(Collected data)
◆ ◆ ◆ ◆
(* ===== verification/UploadExamples.v ===== *)
(** * A concrete upload

    One reserved import, uploaded by a first attempt whose lease runs out and
    published by a second one; the theorems of Uploads.v applied to it. *)

From S2P Require Import Prelude GoStrings Encoding Txn Queue QueueExamples Blobstore Uploads.

Local Open Scope Z_scope.

Module UploadExamples.
Import Uploads.
#[local] Existing Instance QueueExamples.demo_pg.

Definition t0 : time := 63000000000 * Second.
Definition key_a : string := "blb_aaaaaaaaaaaaaaaaaaaaaaaaaaaaaaaaaaaaaaaaaaaaaaaaaaaa".

Definition import_a : import_row := {|
  im_application := "app_a"; im_creator := "usr_a"; im_state := ImportAwaitingUpload;
  im_format_name := "sarif"; im_format_version := Some "2.1.0"; im_filename := None; im_max_bytes := 4096;
  im_expires := t0 + Hour; im_expected_size := Some 3; im_expected_sha := None; im_created := t0;
  im_updated := t0 |}.
Definition artifact_a : artifact_row := {|
  ar_id := "art_a"; ar_state := rawArtifactPending; ar_backend := "filesystem"; ar_key := key_a;
  ar_attempt := None; ar_lease := None; ar_size := None; ar_sha := None; ar_storage_version := None;
  ar_backend_version := None; ar_rejection := None; ar_created := t0; ar_updated := t0; ar_committed := None |}.
Definition reserved : uploads :=
  Uploads {[("ws_a", "imp_a") := import_a]} {[("ws_a", "imp_a") := artifact_a]}.

Definition attempt (id : string) (at_ : time) : beginUploadSpec := {|
  bu_PrincipalID := "usr_a"; bu_WorkspaceID := "ws_a"; bu_ApplicationID := "app_a"; bu_ImportID := "imp_a";
  bu_ArtifactID := "art_new"; bu_StorageBackend := "filesystem"; bu_StorageKey := key_a; bu_AttemptID := id;
  bu_StartedAt := at_; bu_LeaseExpiresAt := at_ + 60 * Second |}.
Definition evidence (id : string) (at_ : time) : commitUploadSpec := {|
  cu_WorkspaceID := "ws_a"; cu_ImportID := "imp_a"; cu_ArtifactID := "art_a"; cu_AttemptID := id;
  cu_SizeBytes := 3; cu_SHA256 := hex_encode (sha256 "abc"); cu_StorageVersion := "sha256:v1";
  cu_BackendVersion := ""; cu_CommittedAt := at_ |}.
Definition release (id : string) (at_ : time) : endUploadSpec := {|
  eu_WorkspaceID := "ws_a"; eu_ImportID := "imp_a"; eu_ArtifactID := "art_a"; eu_AttemptID := id;
  eu_EndedAt := at_; eu_RejectCode := "" |}.

Lemma reserved_consistent : consistent reserved.
Proof. intros key im. simpl. intros [<- <-]%lookup_singleton_Some. by rewrite lookup_singleton_eq. Qed.

(** The first attempt's lease expires, a second one takes over and publishes,
    the first one tries to publish and to release. *)
Definition race : history :=
  [(OpBegin (attempt "upl_1" (t0 + Second)), []);
   (OpBegin (attempt "upl_2" (t0 + 90 * Second)), [Healthy; Healthy; Broken]);
   (OpBegin (attempt "upl_2" (t0 + 91 * Second)), []);
   (OpCommit (evidence "upl_1" (t0 + 92 * Second)), []);
   (OpCommit (evidence "upl_2" (t0 + 93 * Second)), [Healthy; Healthy; Healthy; Lost]);
   (OpEnd (release "upl_1" (t0 + 94 * Second)), [])].

Definition published : uploads := replay race reserved.

Example race_published :
  option_map im_state (imports published !! ("ws_a", "imp_a")) = Some ImportUploaded /\
  option_map ar_state (artifacts published !! ("ws_a", "imp_a")) = Some rawArtifactCommitted.
Proof. vm_compute. done. Qed.

Lemma upload_consistency_witness : consistent reserved /\ consistent published.
Proof. split; [apply reserved_consistent|]. apply upload_consistency. apply reserved_consistent. Defined.

Definition after_begin : uploads := snd (exec (BeginUpload (attempt "upl_1" (t0 + Second))) reserved).
Definition leased_a : artifact_row := lease_artifact (attempt "upl_1" (t0 + Second)) artifact_a.
Definition committed_a : artifact_row :=
  commit_artifact (evidence "upl_2" (t0 + 93 * Second)) (sha256 "abc")
    (lease_artifact (attempt "upl_2" (t0 + 91 * Second)) leased_a).

Lemma evidence_immutable_witness :
  artifacts published !! ("ws_a", "imp_a") = Some committed_a /\
  artifacts (replay race published) !! ("ws_a", "imp_a") = Some committed_a.
Proof.
  assert (artifacts published !! ("ws_a", "imp_a") = Some committed_a) as E by (vm_compute; reflexivity).
  split; [exact E|]. apply (evidence_immutable race published ("ws_a", "imp_a") committed_a E). reflexivity.
Defined.

Lemma upload_exclusive_witness :
  artifacts after_begin !! ("ws_a", "imp_a") = Some leased_a /\
  perform (OpBegin (attempt "upl_9" (t0 + 5 * Second))) [Healthy] after_begin = (false, after_begin) /\
  perform (OpCommit (evidence "upl_9" (t0 + 5 * Second))) [] after_begin = (false, after_begin) /\
  perform (OpEnd (release "upl_9" (t0 + 5 * Second))) [Lost] after_begin = (false, after_begin).
Proof.
  assert (artifacts after_begin !! ("ws_a", "imp_a") = Some leased_a) as E by (vm_compute; reflexivity).
  assert (consistent after_begin) as Hc
    by apply (begin_consistent (attempt "upl_1" (t0 + Second)) reserved reserved_consistent).
  assert (forall fs, _) as H by exact (fun fs => upload_exclusive after_begin ("ws_a", "imp_a") leased_a "upl_1"
    (t0 + 61 * Second) fs E eq_refl eq_refl eq_refl Hc).
  split; [exact E|]. split; [|split].
  - apply (proj1 (H [Healthy])); [reflexivity|vm_compute; reflexivity|].
    assert (imports after_begin !! ("ws_a", "imp_a") =
      Some (set_import_state ImportUploading (t0 + Second) import_a)) as Ei by (vm_compute; reflexivity).
    intros im Him. rewrite Ei in Him. injection Him as <-. vm_compute. reflexivity.
  - apply (proj1 (proj2 (H []))); [reflexivity|discriminate].
  - apply (proj2 (proj2 (H [Lost]))); [reflexivity|discriminate].
Defined.

Lemma upload_publishes_witness :
  exists us, exec (BeginUpload (attempt "upl_1" (t0 + Second))) reserved = (Ok us, after_begin) /\
  exists d2, exec (CommitUpload (evidence "upl_1" (t0 + 9 * Second))) after_begin =
      (Ok (receipt_of (evidence "upl_1" (t0 + 9 * Second))), d2) /\
    forall s', begin_key s' = ("ws_a", "imp_a") -> bu_ApplicationID s' = "app_a" -> bu_PrincipalID s' = "usr_a" ->
      exists us', exec (BeginUpload s') d2 = (Ok us', d2) /\
        us_Receipt us' = Some {| rc_ImportID := bu_ImportID s'; rc_State := ImportUploaded; rc_SizeBytes := 3;
          rc_SHA256 := hex_encode (sha256 "abc"); rc_UploadedAt := store_time (t0 + 9 * Second) |}.
Proof.
  exists (session_for (attempt "upl_1" (t0 + Second)) import_a "art_a" "filesystem" key_a "upl_1" None).
  assert (exec (BeginUpload (attempt "upl_1" (t0 + Second))) reserved =
    (Ok (session_for (attempt "upl_1" (t0 + Second)) import_a "art_a" "filesystem" key_a "upl_1" None), after_begin))
    as E by (vm_compute; reflexivity).
  split; [exact E|].
  refine (upload_publishes (attempt "upl_1" (t0 + Second)) reserved _ after_begin
            (evidence "upl_1" (t0 + 9 * Second)) (sha256 "abc") E eq_refl eq_refl eq_refl eq_refl _ _ _ _).
  - vm_compute. reflexivity.
  - vm_compute. reflexivity.
  - vm_compute. discriminate.
  - assert (imports after_begin !! ("ws_a", "imp_a") =
      Some (set_import_state ImportUploading (t0 + Second) import_a)) as Ei by (vm_compute; reflexivity).
    assert (artifacts after_begin !! ("ws_a", "imp_a") = Some leased_a) as Ea by (vm_compute; reflexivity).
    intros im a Him Ha. change (begin_key _) with ("ws_a", "imp_a") in Him, Ha.
    rewrite Ei in Him. rewrite Ea in Ha. injection Him as <-. injection Ha as <-. by vm_compute.
Defined.

End UploadExamples.
Definition RecordScan (s : ScanSpec) : prog ingestion error StoredScan :=
  match canonicalizeScanSpec s with
  | Err e => fail e
  | Ok (scope, fps) =>
      do! begin (ErrDatabase "begin recording scan") in
      let! found := query (ErrDatabase "read scan source evidence") (scan_source s) in
      match found with
      | None => fail ErrScanSourceNotFound
      | Some None => fail (ErrDatabase "read scan source evidence")
      | Some (Some receivedAt) =>
          if sn_RecordedAt s <? receivedAt then fail ErrInvalid
          else
            record (ErrDatabase "insert scan") (store_scan s receivedAt (fst fps))
              (ErrDatabase "read existing scan") (selectStoredScan s) ErrScanConflict ErrScanConflict
              (ErrDatabase "finish scan replay") (ErrDatabase "commit scan") fps
              (store_scope s scope (snd fps))
              (stored_scan s receivedAt (sn_RecordedAt s) true)
      end
  end.
End Terminal.
End Processing.
Lemma FailProcessing_effect i f t d r d' : exec (FailProcessing i f t) d = (r, d') ->
  (exists e, r = Err e /\ d' = d) \/
  (exists op im, find_processing i d = Some (op, im) /\ r = Ok tt /\
     ((op_state op = OperationFailed /\ op_failure_code op = Some (pf_Code f) /\ im_state im = ImportFailed /\ d' = d) \/
      (can_move i (MoveFail f t) op im d /\ d' = moved i (MoveFail f t) op im d))).
Proof.
  unfold exec, run_on, FailProcessing. destruct (_ || _) eqn:Ev; [intros [= <- <-]; left; eauto|].
  rewrite run_begin. unfold query. cbn [bind run next_fault faults tick tail working committed].
  destruct (find_processing i d) as [[op im]|] eqn:Ef; [|intros [= <- <-]; left; eauto].
  pose proof (find_processing_spec _ _ _ _ Ef) as (Hop & Him & _).
  assert (is_open (op_state op) = true -> import_open (im_state im) = true -> (let '(r0, s0) := run
    (do! statement (ErrDatabase "fail processed import")
           (zoom_statement (update_import (import_key i) (fun r => import_open (im_state r)) ImportFailed t)) in
     do! statement (ErrDatabase "fail import operation") (publish_failure (operation_key i) f t) in
     commit (ErrDatabase "commit failed import processing")) (Session d d []) in
     (r0, committed s0)) = (r, d') ->
    (exists e, r = Err e /\ d' = d) \/
    (r = Ok tt /\ can_move i (MoveFail f t) op im d /\ d' = moved i (MoveFail f t) op im d)) as Hmove.
  { intros Hopen Himp. rewrite run_statement, (update_import_hit _ _ _ _ _ im) by done.
    destruct (check_import _); [|intros [= <- <-]; left; eauto].
    rewrite run_statement. unfold publish_failure. destruct (ValidString _); [|intros [= <- <-]; left; eauto].
    rewrite (update_operation_hit _ _ _ _ op) by done.
    destruct (check_operation _ _) eqn:Eck; [|intros [= <- <-]; left; eauto]. simpl. intros [= <- <-].
    right. split_and!; [done| |done]. split; [done| |done]. simpl. by rewrite Hopen, Himp. }
  destruct (op_state op) eqn:Eop; try (intros [= <- <-]; left; eauto; fail).
  3:{ destruct (negb (String.eqb _ _) || _) eqn:Eb; simpl; intros [= <- <-]; [left; eauto|]. simp_bool.
      right. exists op, im. split_and!; [done..|]. left. split_and!; [done| |done|done].
      destruct (op_failure_code op) as [code|]; simpl in *; [congruence|].
      unfold validFailure, processingFailureCodePattern in *. simp_bool.
      match goal with H : "" = pf_Code f |- _ => rewrite <- H in *; done end. }
  all: destruct (import_open (im_state im)) eqn:Eim; cbn [is_open negb orb]; [|intros [= <- <-]; left; eauto].
  all: intros Hx; destruct (Hmove eq_refl eq_refl Hx) as [?|(-> & ? & ?)]; [by left|right; eauto 10].
Qed.
Lemma BeginProcessing_atomic i t : atomic (BeginProcessing i t).
Proof.
  unfold BeginProcessing. destruct (_ || _); [constructor|]. simpl. constructor. constructor.
  intros [[[[op im] a] c]|]; [|constructor]. destruct (scanned_source i op im a); [|constructor].
  destruct (finished_state _); [constructor|]. destruct (negb _); repeat (constructor || intros ?).
Qed.

Lemma CompleteProcessing_atomic i n t : atomic (CompleteProcessing i n t).
Proof.
  unfold CompleteProcessing. destruct (_ || _); [constructor|]. simpl. constructor. constructor.
  intros [[op im]|]; [|constructor]. destruct (op_state op), (import_processing (im_state im)), (same_result i n op im);
    repeat (constructor || intros ?).
Qed.

Lemma FailProcessing_atomic i f t : atomic (FailProcessing i f t).
Proof.
  unfold FailProcessing. destruct (_ || _); [constructor|]. simpl. constructor. constructor.
  intros [[op im]|]; [|constructor].
  destruct (op_state op), (import_open (im_state im)), (String.eqb (null_string (op_failure_code op)) (pf_Code f)), (bool_decide (im_state im = ImportFailed)); repeat (constructor || intros ?).
Qed.

(** ** Scans *)

Lemma store_scope_no_commit s scope fp : no_commit (store_scope s scope fp).
Proof. unfold store_scope. no_commits. Qed.

Lemma RecordScan_exec s d : exec (RecordScan s) d =
  match canonicalizeScanSpec s with
  | Err e => (Err e, d)
  | Ok (scope, fps) =>
      match scan_source s d with
      | None => (Err ErrScanSourceNotFound, d)
      | Some None => (Err (ErrDatabase "read scan source evidence"), d)
      | Some (Some receivedAt) =>
          if sn_RecordedAt s <? receivedAt then (Err ErrInvalid, d)
          else record_outcome (store_scan s receivedAt (fst fps)) (selectStoredScan s) (ErrDatabase "insert scan")
                 ErrScanConflict ErrScanConflict fps (run_in (store_scope s scope (snd fps)))
                 (stored_scan s receivedAt (sn_RecordedAt s) true) d
      end
  end.
Proof.
  unfold exec, run_on, RecordScan. destruct (canonicalizeScanSpec s) as [[scope fps]|e]; [|done].
  rewrite run_begin. unfold query. cbn [bind run next_fault faults tick tail working committed].
  destruct (scan_source s d) as [[rcv|]|]; [|done|done]. destruct (sn_RecordedAt s <? rcv); [done|].
  rewrite <- (record_run (ErrDatabase "insert scan") (store_scan s rcv (fst fps)) (ErrDatabase "read existing scan")
    (selectStoredScan s) ErrScanConflict ErrScanConflict (ErrDatabase "finish scan replay") (ErrDatabase "commit scan")
    fps (store_scope s scope (snd fps)) (stored_scan s rcv (sn_RecordedAt s) true) d
    (run_in (store_scope s scope (snd fps)))
    (fun d1 => no_commit_run _ d d1 (store_scope_no_commit s scope (snd fps)))).
  by destruct (run _ _).
Qed.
◆ ◆ ◆ ◆
■ **Work item**
For the records above, state the number of lines that include the string "match" and add nothing.

■ **Worked solution**
5